▸ Task requirements
Copy exactly the lines of the material below that run from the one containing "(** ** Schedules *)" through the one containing "intro ty. unfold frequencia_of, frequencia_map, dict_get, mem.". Copy no other lines.

▸ Working data
==*==
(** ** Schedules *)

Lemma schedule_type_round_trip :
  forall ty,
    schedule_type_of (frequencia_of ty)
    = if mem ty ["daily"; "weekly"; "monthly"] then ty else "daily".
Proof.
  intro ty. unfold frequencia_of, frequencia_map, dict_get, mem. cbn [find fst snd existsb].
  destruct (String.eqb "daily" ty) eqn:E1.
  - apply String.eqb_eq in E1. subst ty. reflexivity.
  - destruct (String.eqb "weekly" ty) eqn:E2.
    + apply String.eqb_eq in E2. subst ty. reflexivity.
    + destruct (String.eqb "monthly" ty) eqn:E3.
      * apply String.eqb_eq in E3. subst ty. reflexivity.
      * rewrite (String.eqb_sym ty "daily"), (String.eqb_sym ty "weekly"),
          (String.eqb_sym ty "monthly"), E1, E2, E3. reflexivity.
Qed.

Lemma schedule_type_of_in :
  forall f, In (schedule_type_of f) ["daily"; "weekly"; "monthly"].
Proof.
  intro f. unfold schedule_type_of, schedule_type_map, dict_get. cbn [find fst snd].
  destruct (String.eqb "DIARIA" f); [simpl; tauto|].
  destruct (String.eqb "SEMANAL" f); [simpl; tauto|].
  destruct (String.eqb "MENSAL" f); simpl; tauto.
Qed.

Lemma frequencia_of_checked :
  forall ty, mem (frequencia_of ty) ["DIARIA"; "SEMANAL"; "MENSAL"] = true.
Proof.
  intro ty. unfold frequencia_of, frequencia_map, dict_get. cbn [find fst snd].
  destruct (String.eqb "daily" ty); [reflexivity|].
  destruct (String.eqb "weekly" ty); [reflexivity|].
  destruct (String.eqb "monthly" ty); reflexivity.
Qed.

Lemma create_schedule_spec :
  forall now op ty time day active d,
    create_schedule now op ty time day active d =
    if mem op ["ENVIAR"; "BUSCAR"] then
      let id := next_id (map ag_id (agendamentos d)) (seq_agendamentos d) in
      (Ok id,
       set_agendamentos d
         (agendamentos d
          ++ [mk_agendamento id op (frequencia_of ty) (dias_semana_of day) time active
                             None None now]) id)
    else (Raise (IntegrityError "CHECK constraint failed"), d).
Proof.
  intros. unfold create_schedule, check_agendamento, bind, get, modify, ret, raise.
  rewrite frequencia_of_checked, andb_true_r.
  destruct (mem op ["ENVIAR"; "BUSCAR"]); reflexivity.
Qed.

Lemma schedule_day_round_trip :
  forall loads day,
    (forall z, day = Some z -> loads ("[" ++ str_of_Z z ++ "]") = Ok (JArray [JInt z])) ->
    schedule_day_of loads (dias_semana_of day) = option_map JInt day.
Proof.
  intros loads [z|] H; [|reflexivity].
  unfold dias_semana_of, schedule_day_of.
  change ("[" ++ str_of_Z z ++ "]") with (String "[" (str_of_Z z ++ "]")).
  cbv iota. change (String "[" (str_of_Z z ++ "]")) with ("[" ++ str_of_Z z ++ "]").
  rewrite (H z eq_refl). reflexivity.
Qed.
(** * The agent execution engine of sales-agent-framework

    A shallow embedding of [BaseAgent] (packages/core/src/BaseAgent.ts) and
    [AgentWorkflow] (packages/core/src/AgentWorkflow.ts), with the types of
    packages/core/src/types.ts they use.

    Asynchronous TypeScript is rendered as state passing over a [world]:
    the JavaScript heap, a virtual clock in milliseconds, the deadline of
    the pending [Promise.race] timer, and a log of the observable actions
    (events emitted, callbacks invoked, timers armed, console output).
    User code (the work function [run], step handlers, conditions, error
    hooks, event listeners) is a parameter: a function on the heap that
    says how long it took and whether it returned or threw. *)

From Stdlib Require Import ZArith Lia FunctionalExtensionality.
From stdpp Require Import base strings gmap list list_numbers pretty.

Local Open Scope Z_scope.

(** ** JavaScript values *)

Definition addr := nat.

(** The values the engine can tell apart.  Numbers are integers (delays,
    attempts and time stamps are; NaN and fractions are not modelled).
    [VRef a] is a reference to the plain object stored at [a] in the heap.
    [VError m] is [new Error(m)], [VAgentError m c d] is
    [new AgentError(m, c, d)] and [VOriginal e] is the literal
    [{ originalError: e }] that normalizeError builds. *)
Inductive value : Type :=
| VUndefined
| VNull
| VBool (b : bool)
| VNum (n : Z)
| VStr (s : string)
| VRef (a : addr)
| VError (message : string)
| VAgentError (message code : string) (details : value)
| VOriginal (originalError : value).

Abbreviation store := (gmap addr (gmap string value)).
==*==
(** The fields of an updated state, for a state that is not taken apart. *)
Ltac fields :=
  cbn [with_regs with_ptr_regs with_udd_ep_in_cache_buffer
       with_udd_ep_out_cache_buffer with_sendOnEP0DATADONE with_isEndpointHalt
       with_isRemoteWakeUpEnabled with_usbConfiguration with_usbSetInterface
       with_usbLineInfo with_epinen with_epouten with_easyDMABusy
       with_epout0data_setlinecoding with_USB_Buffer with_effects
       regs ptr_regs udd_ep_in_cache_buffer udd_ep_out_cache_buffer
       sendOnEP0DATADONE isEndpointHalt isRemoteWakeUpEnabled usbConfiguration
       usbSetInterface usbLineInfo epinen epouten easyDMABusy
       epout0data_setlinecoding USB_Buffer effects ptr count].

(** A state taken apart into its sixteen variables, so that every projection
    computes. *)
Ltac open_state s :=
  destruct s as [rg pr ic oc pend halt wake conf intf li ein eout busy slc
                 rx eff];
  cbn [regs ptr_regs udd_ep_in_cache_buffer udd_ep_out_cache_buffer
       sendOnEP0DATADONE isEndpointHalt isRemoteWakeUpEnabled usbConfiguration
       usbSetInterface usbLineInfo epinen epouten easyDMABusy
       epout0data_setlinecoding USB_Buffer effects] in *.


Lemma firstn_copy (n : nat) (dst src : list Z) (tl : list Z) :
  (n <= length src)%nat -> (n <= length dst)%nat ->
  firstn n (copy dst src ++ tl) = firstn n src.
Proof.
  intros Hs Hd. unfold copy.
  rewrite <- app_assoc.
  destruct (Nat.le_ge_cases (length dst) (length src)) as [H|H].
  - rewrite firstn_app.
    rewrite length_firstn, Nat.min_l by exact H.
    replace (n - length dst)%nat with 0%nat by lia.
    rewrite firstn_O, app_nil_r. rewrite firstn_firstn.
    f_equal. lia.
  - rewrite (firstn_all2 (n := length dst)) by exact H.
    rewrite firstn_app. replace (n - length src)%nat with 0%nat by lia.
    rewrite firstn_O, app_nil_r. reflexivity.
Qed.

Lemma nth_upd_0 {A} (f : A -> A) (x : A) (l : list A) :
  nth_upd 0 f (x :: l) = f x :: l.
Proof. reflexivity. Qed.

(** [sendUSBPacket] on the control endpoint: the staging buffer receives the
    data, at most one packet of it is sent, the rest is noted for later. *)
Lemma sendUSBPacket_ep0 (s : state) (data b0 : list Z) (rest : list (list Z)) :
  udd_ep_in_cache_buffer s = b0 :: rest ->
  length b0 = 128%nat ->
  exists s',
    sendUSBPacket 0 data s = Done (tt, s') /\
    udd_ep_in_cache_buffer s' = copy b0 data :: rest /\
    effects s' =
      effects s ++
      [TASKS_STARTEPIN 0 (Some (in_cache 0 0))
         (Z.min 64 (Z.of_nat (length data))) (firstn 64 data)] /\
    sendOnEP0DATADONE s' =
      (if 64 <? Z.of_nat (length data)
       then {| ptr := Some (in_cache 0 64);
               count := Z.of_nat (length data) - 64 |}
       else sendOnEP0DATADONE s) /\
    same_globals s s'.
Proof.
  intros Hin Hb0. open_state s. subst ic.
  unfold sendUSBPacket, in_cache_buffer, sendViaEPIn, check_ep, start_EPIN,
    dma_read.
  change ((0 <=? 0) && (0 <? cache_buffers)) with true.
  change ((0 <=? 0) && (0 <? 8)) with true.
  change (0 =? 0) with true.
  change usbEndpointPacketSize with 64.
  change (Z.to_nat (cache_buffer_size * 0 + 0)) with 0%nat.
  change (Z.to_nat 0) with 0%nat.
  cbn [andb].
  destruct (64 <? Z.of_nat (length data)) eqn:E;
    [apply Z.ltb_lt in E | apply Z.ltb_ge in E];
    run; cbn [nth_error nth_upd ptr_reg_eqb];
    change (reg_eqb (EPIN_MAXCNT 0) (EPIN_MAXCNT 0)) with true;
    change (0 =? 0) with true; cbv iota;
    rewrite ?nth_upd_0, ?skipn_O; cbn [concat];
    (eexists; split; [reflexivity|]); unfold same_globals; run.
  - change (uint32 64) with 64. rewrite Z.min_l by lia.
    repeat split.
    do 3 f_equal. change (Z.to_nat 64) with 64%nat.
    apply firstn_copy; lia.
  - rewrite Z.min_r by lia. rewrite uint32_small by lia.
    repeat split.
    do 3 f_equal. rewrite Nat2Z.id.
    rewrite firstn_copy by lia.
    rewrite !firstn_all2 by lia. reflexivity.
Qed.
==*==
▸ Reply to the task
(** ** Schedules *)

Lemma schedule_type_round_trip :
  forall ty,
    schedule_type_of (frequencia_of ty)
    = if mem ty ["daily"; "weekly"; "monthly"] then ty else "daily".
Proof.
  intro ty. unfold frequencia_of, frequencia_map, dict_get, mem. cbn [find fst snd existsb].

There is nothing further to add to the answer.